As the stable income from selling games dwindles, many businessmen imagine
that they are forced to introduce microtransactions or release half-finished
games and then basically make you pay for a DLC that costs as much as the
original game itself for you to get the "full" game -- this isn't an
undeniable fact but many feel that way about a lot of EA / Ubisoft games.

Whatever the reason, microtransactions are killing the desire of many to play.
We the humans get emotionally invested in everything we do. The fact that the
businesses want to prey on the sunk cost fallacy, or nostalgia, or bait-and-
switch tactics, is something that even people at 20 years old now reliably
detect and try to stay away from.

The customers are getting smarter and the business makes less and less effort
to market / advertise their games in an appealing way. Cleavage shots or shiny
costumes and mounts don't seem to be cutting it anymore -- or at least not so
well as the businesses would like.

\---------- 5\. Our priorities change, yes.

I ain't gonna bore anyone with sob stories but I had a pretty awful life and
learned helplessness is something I have to fight my every waking second
(people keep telling me I do an awesome job and I honestly can't believe it
and that's not a fake modesty, I really can't; many other examples abound). At
certain point you just sit down and start thinking what you are doing with
your life -- and time, and energy. That the popular breeds of gaming lost most
of its appeal is indeed a gradual process as the article assesses it to be.

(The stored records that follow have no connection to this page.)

(** The branch of [insert_recursive] that splits the edge of child [old]. *)
Definition split_child (old : RadixNode) (shared : nat) (tokens : list Z) (e : ResidentEntry) : RadixNode :=
  let old_suffix := drop shared (edge old) in
  let moved := (hd 0 old_suffix, Node old_suffix (entry old) (children old)) in
  match drop shared tokens with
  | [] => Node (take shared (edge old)) (Some e) [moved]
  | t :: new_suffix =>
      Node (take shared (edge old)) None [moved; (t, Node (t :: new_suffix) (Some e) [])]
  end.

Fixpoint insert_recursive (n : RadixNode) (tokens : list Z) (e : ResidentEntry) {struct n} : RadixNode :=
  match n with
  | Node edge0 entry0 children0 =>
      match tokens with
      | [] => Node edge0 (Some e) children0
      | first :: _ =>
          let fix update (cs : list (Z * RadixNode)) : list (Z * RadixNode) :=
            match cs with
            | [] => [(first, Node tokens (Some e) [])]
            | (k, child) :: cs =>
                if k =? first then
                  let shared := shared_prefix_len (edge child) tokens in
                  (k, if (shared =? length (edge child))%nat
                      then insert_recursive child (drop shared tokens) e
                      else split_child child shared tokens e) :: cs
                else (k, child) :: update cs
            end in
          Node edge0 entry0 (update children0)
      end
  end.

(** [longest_match_recursive]: the tree with touched entries, and [best]. *)
Definition touch (now : Z) (e : ResidentEntry) : ResidentEntry :=
  mkEntry (e_id e) (e_snapshot e) (ancestor_reusable e) now.
(** ** Vectors as multisets. *)
Lemma vec_pop_spec {A} (l : list A) x r : vec_pop l = Some (x, r) -> l = r ++ [x].
Proof.
  unfold vec_pop. destruct (last l) as [y|] eqn:E; [|done]. intros [= -> <-].
  apply last_Some in E as [l' ->]. rewrite length_app. cbn. by rewrite Nat.add_sub, take_app_length.
Qed.
Lemma swap_remove_perm {A} (l : list A) i x : l !! i = Some x -> l ≡ₚ x :: swap_remove i l.
Proof.
  intros Hx. unfold swap_remove. destruct (last l) as [y|] eqn:E; [|apply last_None in E; by subst l].
  apply last_Some in E as [l' ->]. rewrite length_app. cbn [length]. rewrite Nat.add_sub.
  destruct (decide (i < length l')%nat) as [Hi|Hi].
  - rewrite lookup_app_l in Hx by done. rewrite insert_app_l, take_app_length' by (rewrite ?length_insert; lia).
    rewrite insert_take_drop by done. rewrite <- (take_drop_middle _ _ _ Hx) at 1.
    solve_Permutation.
  - rewrite lookup_app_r in Hx by lia. assert (i = length l')%nat as ->.
    { apply lookup_lt_Some in Hx. cbn in Hx. lia. }
    rewrite Nat.sub_diag in Hx. injection Hx as ->. rewrite insert_app_r_alt, Nat.sub_diag, take_app_length by lia.
    by rewrite Permutation_app_comm.
Qed.
Lemma position_of_perm index l i : position_of index l = Some i -> l ≡ₚ index :: swap_remove i l.
Proof.
  unfold position_of. destruct (list_find _ l) as [[j y]|] eqn:E; [|done]. intros [= ->].
  apply list_find_Some in E as (Hl & -> & _). by apply swap_remove_perm.
Qed.

Section Invariant.
Context {B : Type} `{Backend B}.
Implicit Types (pool : SlotPool B) (h : option (Holder B)).

(** The slots and the places in the queue that a thread has. *)
Definition slots_of h : list nat :=
  match h with
  | Some (HPermit p) => [pm_index p]
  | Some (HErase index _) | Some (HRestore index _ _) => [index]
  | _ => []
  end.
Definition queued_of h : nat := match h with Some (HWaiter _) => 1%nat | _ => 0%nat end.

(** What holds of the pool with one thread that has [h], when the other threads have the
    slots [others] and [queue] places, and the slots [lost] went down with panics. *)
Record pool_inv (n : nat) pool h (others lost : list nat) (queue : nat) : Prop := {
  inv_lock : poisoned pool = false;
  inv_len : length (sessions (state pool)) = n;
  inv_slots : available (state pool) ++ slots_of h ++ others ++ lost ≡ₚ seq 0 n;
  inv_free i : (i < n)%nat -> i ∈ available (state pool) <-> exists s, sessions (state pool) !! i = Some (Some s);
  inv_waiting : waiting (state pool) = (queued_of h + queue)%nat;
  inv_queue : (waiting (state pool) <= MAX_QUEUED_REQUESTS)%nat;
  inv_lost : lost = [] \/ unhealthy pool = true;
}.

(** Taking a free slot out of the pool. *)
Lemma free_slot_perm want (st : SlotPoolState (B := B)) index st' : free_slot want st = Some (index, st') ->
  available st ≡ₚ index :: available st' /\ sessions st' = sessions st /\ waiting st' = waiting st.
Proof.
  unfold free_slot. destruct want as [w|].
  - destruct (position_of w _) as [i|] eqn:E; [|done]. intros [= <- <-]. split; [by apply position_of_perm | done].
  - destruct (vec_pop _) as [[i r]|] eqn:E; [|done]. intros [= <- <-]. apply vec_pop_spec in E. cbn. split; [|done].
    rewrite E. by rewrite Permutation_app_comm.
Qed.
Lemma seq_NoDup_elem n l a : a ++ l ≡ₚ seq 0 n -> forall i, i ∈ a -> (i < n)%nat /\ i ∉ l.
Proof.
  intros Hp i Hi. assert (NoDup (a ++ l)) as Hnd by (rewrite Hp; apply NoDup_seq).
  apply NoDup_app in Hnd as (_ & Hd & _). split; [|by apply Hd].
  assert (i ∈ seq 0 n) as Hin by (rewrite <- Hp; apply elem_of_app; by left). apply elem_of_seq in Hin. lia.
Qed.

(** A session moves from the pool to the thread. *)
Lemma inv_take n pool h others lost queue index rest s st h' w :
  pool_inv n pool h others lost queue -> slots_of h = [] -> slots_of h' = [index] -> available (state pool) ≡ₚ index :: rest ->
  sessions (state pool) !! index = Some (Some s) ->
  sessions st = <[index := None]> (sessions (state pool)) -> available st = rest -> waiting st = w ->
  w = (queued_of h' + queue)%nat -> (w <= MAX_QUEUED_REQUESTS)%nat ->
  pool_inv n (with_state pool st) h' others lost queue.
Proof.
  intros [H1 H2 H3 H4 H5 H6 H7] Hh Hh' Ha Hs Es Ea Ew Hw Hq. split; cbn; try done; rewrite ?Es, ?Ea, ?Ew, ?length_insert, ?Hh'; try done.
  - rewrite <- H3, Hh, Ha. cbn. by rewrite <- Permutation_middle.
  - intros i Hi. destruct (decide (i = index)) as [->|Hne].
    + rewrite list_lookup_insert_eq by (apply lookup_lt_Some in Hs; lia). split; [|by intros (s' & ?)].
      intros Hin. exfalso. assert (NoDup (index :: rest ++ others ++ lost)) as Hnd.
      { rewrite app_comm_cons, <- Ha. rewrite Hh in H3. cbn in H3. rewrite H3. apply NoDup_seq. }
      apply NoDup_cons in Hnd as [Hnd _]. apply Hnd, elem_of_app. by left.
    + rewrite list_lookup_insert_ne by done. rewrite <- H4 by done. rewrite Ha, elem_of_cons. naive_solver.
Qed.
(** A session moves back. *)
Lemma inv_put n pool h others lost queue index s st :
  pool_inv n pool h others lost queue -> slots_of h = [index] -> queued_of h = 0%nat ->
  sessions st = <[index := Some s]> (sessions (state pool)) -> available st = available (state pool) ++ [index] ->
  waiting st = waiting (state pool) -> pool_inv n (with_state pool st) None others lost queue.
Proof.
  intros [H1 H2 H3 H4 H5 H6 H7] Hh Hq Es Ea Ew. rewrite Hh in H3. rewrite Hq in H5.
  assert (index < n)%nat as Hi.
  { assert (index ∈ seq 0 n) as Hin by (rewrite <- H3; set_solver). apply elem_of_seq in Hin. lia. }
  split; cbn; try done; rewrite ?Es, ?Ea, ?Ew, ?length_insert; try done.
  - rewrite <- H3. by rewrite <- app_assoc.
  - intros i Hin. rewrite elem_of_app, list_elem_of_singleton. destruct (decide (i = index)) as [->|Hne].
    + rewrite list_lookup_insert_eq by lia. split; [by exists s | by right].
    + rewrite list_lookup_insert_ne by done. rewrite <- H4 by done. naive_solver.
Qed.
(** A slot that a thread has is empty in the pool. *)
Lemma inv_held n pool h others lost queue index : pool_inv n pool h others lost queue -> slots_of h = [index] ->
  sessions (state pool) !! index = Some None.
Proof.
  intros [H1 H2 H3 H4 _ _ _] Hh. rewrite Hh in H3.
  assert (index < n)%nat as Hi by (assert (index ∈ seq 0 n) as Hin by (rewrite <- H3; set_solver); apply elem_of_seq in Hin; lia).
  destruct (lookup_lt_is_Some_2 (sessions (state pool)) index) as [[s|] E]; [lia| |done].
  assert (index ∈ available (state pool)) as Hin by (apply H4; [done | by exists s]).
  destruct (seq_NoDup_elem n ([index] ++ others ++ lost) _ H3 _ Hin) as [_ Hno]. set_solver.
Qed.
Lemma inv_latch n pool h others lost queue : pool_inv n pool h others lost queue -> pool_inv n (latch_unhealthy pool) h others lost queue.
Proof. intros [H1 H2 H3 H4 H5 H6 H7]. split; try done. by right. Qed.
(** Leaving the queue. *)
Lemma inv_leave n pool h h' others lost queue w :
  pool_inv n pool h others lost queue -> slots_of h' = slots_of h -> w = (queued_of h' + queue)%nat -> (w <= MAX_QUEUED_REQUESTS)%nat ->
  pool_inv n (with_state pool (with_waiting (state pool) w)) h' others lost queue.
Proof. intros [H1 H2 H3 H4 H5 H6 H7] Hs Hw Hq. split; cbn; try done. by rewrite Hs. Qed.

(** The free slot found has a session, which the thread is granted. *)
Lemma inv_grant n pool h others lost queue want index st w :
  pool_inv n pool h others lost queue -> slots_of h = [] -> free_slot want (state pool) = Some (index, st) -> w = queue ->
  exists pool' p, grant pool (with_waiting st w) index = (pool', Granted p) /\ pool_inv n pool' (Some (HPermit p)) others lost queue.
Proof.
  intros Hinv Hh Ef ->. pose proof Hinv as [H1 H2 H3 H4 H5 H6 H7]. apply free_slot_perm in Ef as (Ha & Hs & Hw).
  assert (index ∈ available (state pool)) as Hin by (rewrite Ha; set_solver).
  destruct (seq_NoDup_elem n _ _ H3 _ Hin) as [Hi _]. apply H4 in Hin as [s Es]; [|done].
  unfold grant. cbn [sessions with_waiting]. rewrite Hs, Es. eexists _, _. split; [reflexivity|].
  eapply (inv_take n pool h others lost queue index (available st) s); try done; cbn; [by rewrite Hs|]. lia.
Qed.
Lemma inv_wait_head n pool others lost queue want expired pool' a :
  pool_inv n pool (Some (HWaiter want)) others lost queue -> wait_head pool expired = (pool', a) ->
  pool_inv n pool' (after_acquire want a) others lost queue.
Proof.
  intros Hinv. pose proof Hinv as [_ _ _ _ H5 H6 _]. cbn in H5. unfold wait_head.
  destruct (negb _); [|destruct expired]; intros [= <- <-]; [| |done]; (eapply inv_leave; [done|done|cbn; lia|cbn; lia]).
Qed.

Lemma inv_start n pool others lost queue requested expired pool' a :
  pool_inv n pool None others lost queue -> acquire_start requested expired pool = (pool', a) ->
  pool_inv n pool' (after_acquire (wanted requested pool) a) others lost queue.
Proof.
  intros Hinv. pose proof Hinv as [H1 _ _ _ H5 H6 _]. cbn in H5. unfold acquire_start. rewrite H1.
  destruct (negb _); [intros [= <- <-]; done|]. fold (wanted requested pool).
  assert (forall r, match free_slot (wanted requested pool) (state pool) with
    | Some (index, st) => grant pool st index
    | None => if (MAX_QUEUED_REQUESTS <=? waiting (state pool))%nat then (pool, Refused Overloaded)
              else wait_head (with_state pool (with_waiting (state pool) (S (waiting (state pool))))) expired
    end = r -> pool_inv n r.1 (after_acquire (wanted requested pool) r.2) others lost queue) as Hgo.
  { intros r. destruct (free_slot _ _) as [[index st]|] eqn:Ef.
    - destruct (inv_grant n pool None others lost queue _ index st queue Hinv eq_refl Ef eq_refl) as (p1 & p & Eg & Hg).
      assert (with_waiting st queue = st) as Ew.
      { apply free_slot_perm in Ef as (_ & _ & Hw). destruct st; cbn in *. unfold with_waiting. cbn. congruence. }
      rewrite Ew in Eg. rewrite Eg. intros <-. exact Hg.
    - destruct (_ <=? _)%nat eqn:Eq; [intros <-; done|]. bool_prop. intros <-. destruct (wait_head _ _) as [p1 a1] eqn:Ew.
      eapply inv_wait_head; [|exact Ew]. eapply inv_leave; [exact Hinv | done | cbn; lia | lia]. }
  destruct requested as [r|]; [destruct (sessions (state pool)) as [|? ?]|]; [intros [= <- <-]; by apply inv_latch| |];
    intros E; specialize (Hgo _ E); exact Hgo.
Qed.
Lemma inv_wake n pool others lost queue want timed_out expired pool' a :
  pool_inv n pool (Some (HWaiter want)) others lost queue -> acquire_wake want timed_out expired pool = (pool', a) ->
  pool_inv n pool' (after_acquire want a) others lost queue.
Proof.
  intros Hinv. pose proof Hinv as [H1 _ _ _ H5 H6 _]. cbn in H5. unfold acquire_wake. rewrite H1.
  destruct (free_slot _ _) as [[index st]|] eqn:Ef.
  - destruct (inv_grant n pool (Some (HWaiter want)) others lost queue _ index st (waiting st - 1) Hinv eq_refl Ef) as (p1 & p & Eg & Hg).
    { apply free_slot_perm in Ef as (_ & _ & Hw). lia. }
    rewrite Eg. intros [= <- <-]. exact Hg.
  - destruct timed_out; [|by apply inv_wait_head]. intros [= <- <-]. eapply inv_leave; [exact Hinv | done | cbn; lia | lia].
Qed.

Lemma inv_put_back n pool h others lost queue index s : pool_inv n pool h others lost queue -> slots_of h = [index] ->
  queued_of h = 0%nat -> exists pool', put_back pool index s = (pool', true) /\ pool_inv n pool' None others lost queue.
Proof.
  intros Hinv Hh Hq. unfold put_back. rewrite (inv_held _ _ _ _ _ _ _ Hinv Hh). eexists. split; [reflexivity|].
  by eapply inv_put.
Qed.
Lemma inv_take_idle {E} n pool others lost queue index (absent busy empty : E) pool' s h' :
  pool_inv n pool None others lost queue -> take_idle index absent busy empty pool = (pool', Ok s) -> slots_of h' = [index] ->
  queued_of h' = 0%nat -> pool_inv n pool' h' others lost queue.
Proof.
  intros Hinv. pose proof Hinv as [_ _ _ _ H5 H6 _]. unfold take_idle. destruct (_ <=? _)%nat; [done|].
  destruct (position_of _ _) as [p|] eqn:Ep; [|done]. cbn [sessions with_available].
  destruct (sessions (state pool) !! index) as [[s'|]|] eqn:Es; [|done|done]. intros [= <- <-] Hh Hq.
  eapply inv_take; [exact Hinv | done | done | by apply position_of_perm | done | done | done | reflexivity | cbn; rewrite Hq; exact H5 | exact H6].
Qed.
Lemma inv_take_idle_err {E} n pool others lost queue index (absent busy empty : E) pool' e :
  pool_inv n pool None others lost queue -> take_idle index absent busy empty pool = (pool', Err e) -> pool' = pool.
Proof.
  intros [_ Hlen Hp Hf _ _ _]. unfold take_idle. destruct (_ <=? _)%nat eqn:El; [by intros [= <- <-]|].
  destruct (position_of _ _) as [p|] eqn:Ep; [|by intros [= <- <-]]. cbn [sessions with_available]. bool_prop.
  assert (index ∈ available (state pool)) as Hin by (apply position_of_perm in Ep; rewrite Ep; set_solver).
  apply Hf in Hin as [s Es]; [|lia]. by rewrite Es.
Qed.

(** Every step of a thread keeps the invariant; a slot is lost only to a panic, which makes
    the pool unhealthy. *)
Lemma inv_thread_step n pool h pool' h' others lost queue :
  thread_step pool h pool' h' -> pool_inv n pool h others lost queue ->
  exists lost', pool_inv n pool' h' others lost' queue.
Proof.
  intros Hstep Hinv. pose proof (inv_lock _ _ _ _ _ _ Hinv) as Hlock. destruct Hstep as
    [pool requested expired pool' a E|pool want timed_out expired pool' a E|pool index s s'|pool panicking p
    |pool index pool' s E|pool index pool' e E|pool index s pool' r E|pool index pool' r E
    |pool index snap pool' s E|pool index snap pool' e E|pool index s snap pool' r E|pool h].
  - exists lost. by eapply inv_start.
  - exists lost. by eapply inv_wake.
  - exists lost. by destruct Hinv.
  - unfold drop_permit. rewrite Hlock. destruct panicking.
    + exists (pm_index p :: lost). destruct Hinv as [H1 H2 H3 H4 H5 H6 H7]. split; try done; [|by right].
      rewrite <- H3. cbn. solve_Permutation.
    + exists lost. destruct (inv_put_back _ _ _ _ _ _ (pm_index p) (pm_session p) Hinv eq_refl eq_refl) as (p' & Ep & Hp). by rewrite Ep.
  - exists lost. unfold erase_begin in E. rewrite Hlock in E. by eapply inv_take_idle.
  - exists lost. unfold erase_begin in E. rewrite Hlock in E. by rewrite (inv_take_idle_err _ _ _ _ _ _ _ _ _ _ _ Hinv E).
  - exists lost. unfold erase_end in E. rewrite Hlock in E. injection E as <- _. by eapply inv_put.
  - exists lost. unfold snapshot_idle in E. rewrite Hlock in E. repeat case_match; by injection E as <- _.
  - exists lost. unfold restore_begin in E. rewrite Hlock in E. destruct (negb _); [done|]. destruct (negb _); [done|]. by eapply inv_take_idle.
  - exists lost. unfold restore_begin in E. rewrite Hlock in E. destruct (negb _); [by injection E as <- _|]. destruct (negb _); [by injection E as <- _|].
    by rewrite (inv_take_idle_err _ _ _ _ _ _ _ _ _ _ _ Hinv E).
  - exists lost. unfold restore_end in E. destruct (restored_session s snap) as [s2 rs]. rewrite Hlock in E.
    destruct (inv_put_back _ _ _ _ _ _ index s2 Hinv eq_refl eq_refl) as (p' & Ep & Hp). rewrite Ep in E. by injection E as <- _.
  - exists lost. by apply inv_latch.
Qed.
Definition five_jobs : DecodeBatchState :=
  mkBatch false (Some 2%nat) [mkJob 10 0 7; mkJob 11 1 7; mkJob 12 3 7; mkJob 13 4 7; mkJob 14 2 7].
Lemma decode_batches_fair_witness :
  select_batch five_jobs = ([mkJob 12 3 7; mkJob 13 4 7; mkJob 10 0 7; mkJob 11 1 7], mkBatch false (Some 1%nat) [mkJob 14 2 7]) /\
  mkJob 14 2 7 ∈ (run_events five_jobs [Select; Submit (mkJob 20 3 9); Submit (mkJob 21 0 9); Select]).2.
Proof.
  split; [vm_compute; reflexivity|].
  apply (decode_batches_fair 5 five_jobs [Select; Submit (mkJob 20 3 9); Submit (mkJob 21 0 9); Select]
    (run_events five_jobs [Select; Submit (mkJob 20 3 9); Submit (mkJob 21 0 9); Select]).1).
  - apply (bool_decide_unpack _). vm_compute. exact I.
  - repeat constructor.
  - repeat constructor.
  - apply (bool_decide_unpack _). vm_compute. exact I.
  - destruct (run_events _ _). reflexivity.
  - vm_compute. lia.
Defined.

(** ** No job is lost. *)
Section Jobs.
Context {World R E : Type}.
Context (decode_one : World -> DecodeJob -> World * result E R).
Context (decode_group : World -> list DecodeJob -> World * result E (list R)).
Context (duplicate_slots : E).
Hypothesis group_rows : forall w jobs w' rows, decode_group w jobs = (w', Ok rows) -> length rows = length jobs.
Local Abbreviation run_batch := (run_jobs decode_one decode_group duplicate_slots).
Implicit Types (b : DecodeBatcher R E) (rs : list (option (list DecodeJob))).

Definition running_jobs rs : list nat := mjoin ((fun r => job <$> default [] r) <$> rs).
(** The jobs some caller is blocked on. *)
Definition outstanding (sys : System World R E) : list nat :=
  (job <$> queue (batch_state (batcher sys))) ++ running_jobs (runners sys) ++ elements (dom (results (batcher sys))).

Record batcher_ok (sys : System World R E) : Prop := {
  ok_runner : runners sys = [] /\ running (batch_state (batcher sys)) = false \/
    exists r, runners sys = [r] /\ running (batch_state (batcher sys)) = true /\ NoDup (slot <$> default [] r);
  ok_slots : slots_distinct (batch_state (batcher sys));
  ok_jobs : NoDup (outstanding sys);
}.

(** The interleavings: submitted and taken jobs, and the system they lead to.  A caller
    submits, becomes the runner, selects a batch, runs it, or takes its result. *)
Inductive history : list nat -> list nat -> System World R E -> Prop :=
| history_start w : history [] [] (mkSystem w (mkBatcher (mkBatch false None []) ∅ 0 0 0) [])
| history_submit submitted taken w b rs j st : history submitted taken (mkSystem w b rs) ->
    j.(job) ∉ outstanding (mkSystem w b rs) -> submit j (batch_state b) = Some st ->
    history (j.(job) :: submitted) taken (mkSystem w (with_state b st) rs)
| history_take submitted taken w b rs id r : history submitted taken (mkSystem w b rs) -> results b !! id = Some r ->
    history submitted (id :: taken)
      (mkSystem w (mkBatcher (batch_state b) (delete id (results b)) (packed_batches b) (packed_rows b) (last_width b)) rs)
| history_elect submitted taken w b rs st : history submitted taken (mkSystem w b rs) -> elect (batch_state b) = (true, st) ->
    history submitted taken (mkSystem w (with_state b st) (rs ++ [None]))
| history_select submitted taken w b rs i jobs st : history submitted taken (mkSystem w b rs) -> rs !! i = Some None ->
    select_batch (batch_state b) = (jobs, st) -> history submitted taken (mkSystem w (with_state b st) (<[i := Some jobs]> rs))
| history_run submitted taken w b rs i jobs w' b' : history submitted taken (mkSystem w b rs) -> rs !! i = Some (Some jobs) ->
    run_batch w jobs b = (w', b') ->
    history submitted taken (mkSystem w' (with_state b' (batch_done (batch_state b'))) (delete i rs)).

Lemma install_dom (l : list (DecodeJob * result E R)) : forall m, NoDup ((job ∘ fst <$> l) ++ elements (dom m)) ->
  elements (dom (install l m)) ≡ₚ (job ∘ fst <$> l) ++ elements (dom m).
Proof.
  induction l as [|x l IH]; intros m Hnd; [done|]. cbn [fmap list_fmap] in *. cbn [install foldl].
  apply NoDup_cons in Hnd as [Hx Hnd]. assert (job x.1 ∉ dom m) as Hm.
  { intros Hin. apply Hx, elem_of_app. right. by apply elem_of_elements. }
  assert (elements (dom (<[job x.1 := x.2]> m)) ≡ₚ job x.1 :: elements (dom m)) as Ed.
  { rewrite dom_insert_L. by apply elements_union_singleton. }
  change (foldl _ (<[job x.1 := x.2]> m) l) with (install l (<[job x.1 := x.2]> m)).
  rewrite IH, Ed; [by rewrite <- Permutation_middle|]. rewrite Ed, <- Permutation_middle. by constructor.
Qed.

And I indeed don't care about competition, like at all. Nobody can tempt me
with "you're just afraid I am gonna beat you". I just shrug and say "you're a
champion, are we done with this discussion?".

Me and my wife recently chatted at length about our diminished pleasure in
games and concluded that we are gonna buy a PS4 Pro and a very comfy couch and
probably won't touch a multiplayer game more than a few times a year. It's
just how it is. She gets a lot of calming influence from just trying to figure
out the next Lara Croft puzzle or a movement sequence so the character cat get
somewhere important. And watching her play sometimes, I get the same vibes.

That, and some casual and non-engaging games like Smash Bros. You can just hop
in, play a bit, get out. Which brings me to my last point...

\---------- 6\. Games try very hard to pull you in, addict you and make you
feel like they are your life.

There are plenty of gullible human beings that fall for that and they are
probably the reason why many modern games even survive.

As an "older" gamer I miss the experience of starting a game, typing a
nickname somewhere, joining a server, playing for how much you want, and then
getting out. No central servers, no character progression, no worries that
somebody paid their way to them dominating you.

Games like Half Life, Quake 2 and 3, Re-Volt and Star Wars Episode 1 Racer
(two of the best racing games I ever played!), and the fighting games like
Mortal Kombat were perfect for this. They had a compelling gameplay but didn't
try to tie you to anything. If you wanted to play, you came back. There were
no psychological tactics to make you come back for more. They already sold you
the game -- whether you are gonna play 1 hour in total or waste your life in
it doesn't bother them.

\----------

I believe for many mature games this is the strongest factor. Stop trying to
make us believe your game is our life. Make a good game. Make paying only for
cosmetics or minor quality-of-life improvements. Put in good net code.

Gamers will come. You won't have to do absurd marketing campaigns all over
YouTube. People will come to you by word of mouth if your game is not scummy.

But IMO gaming will have to almost die until it gets back to what made it
popular and awesome in the first place.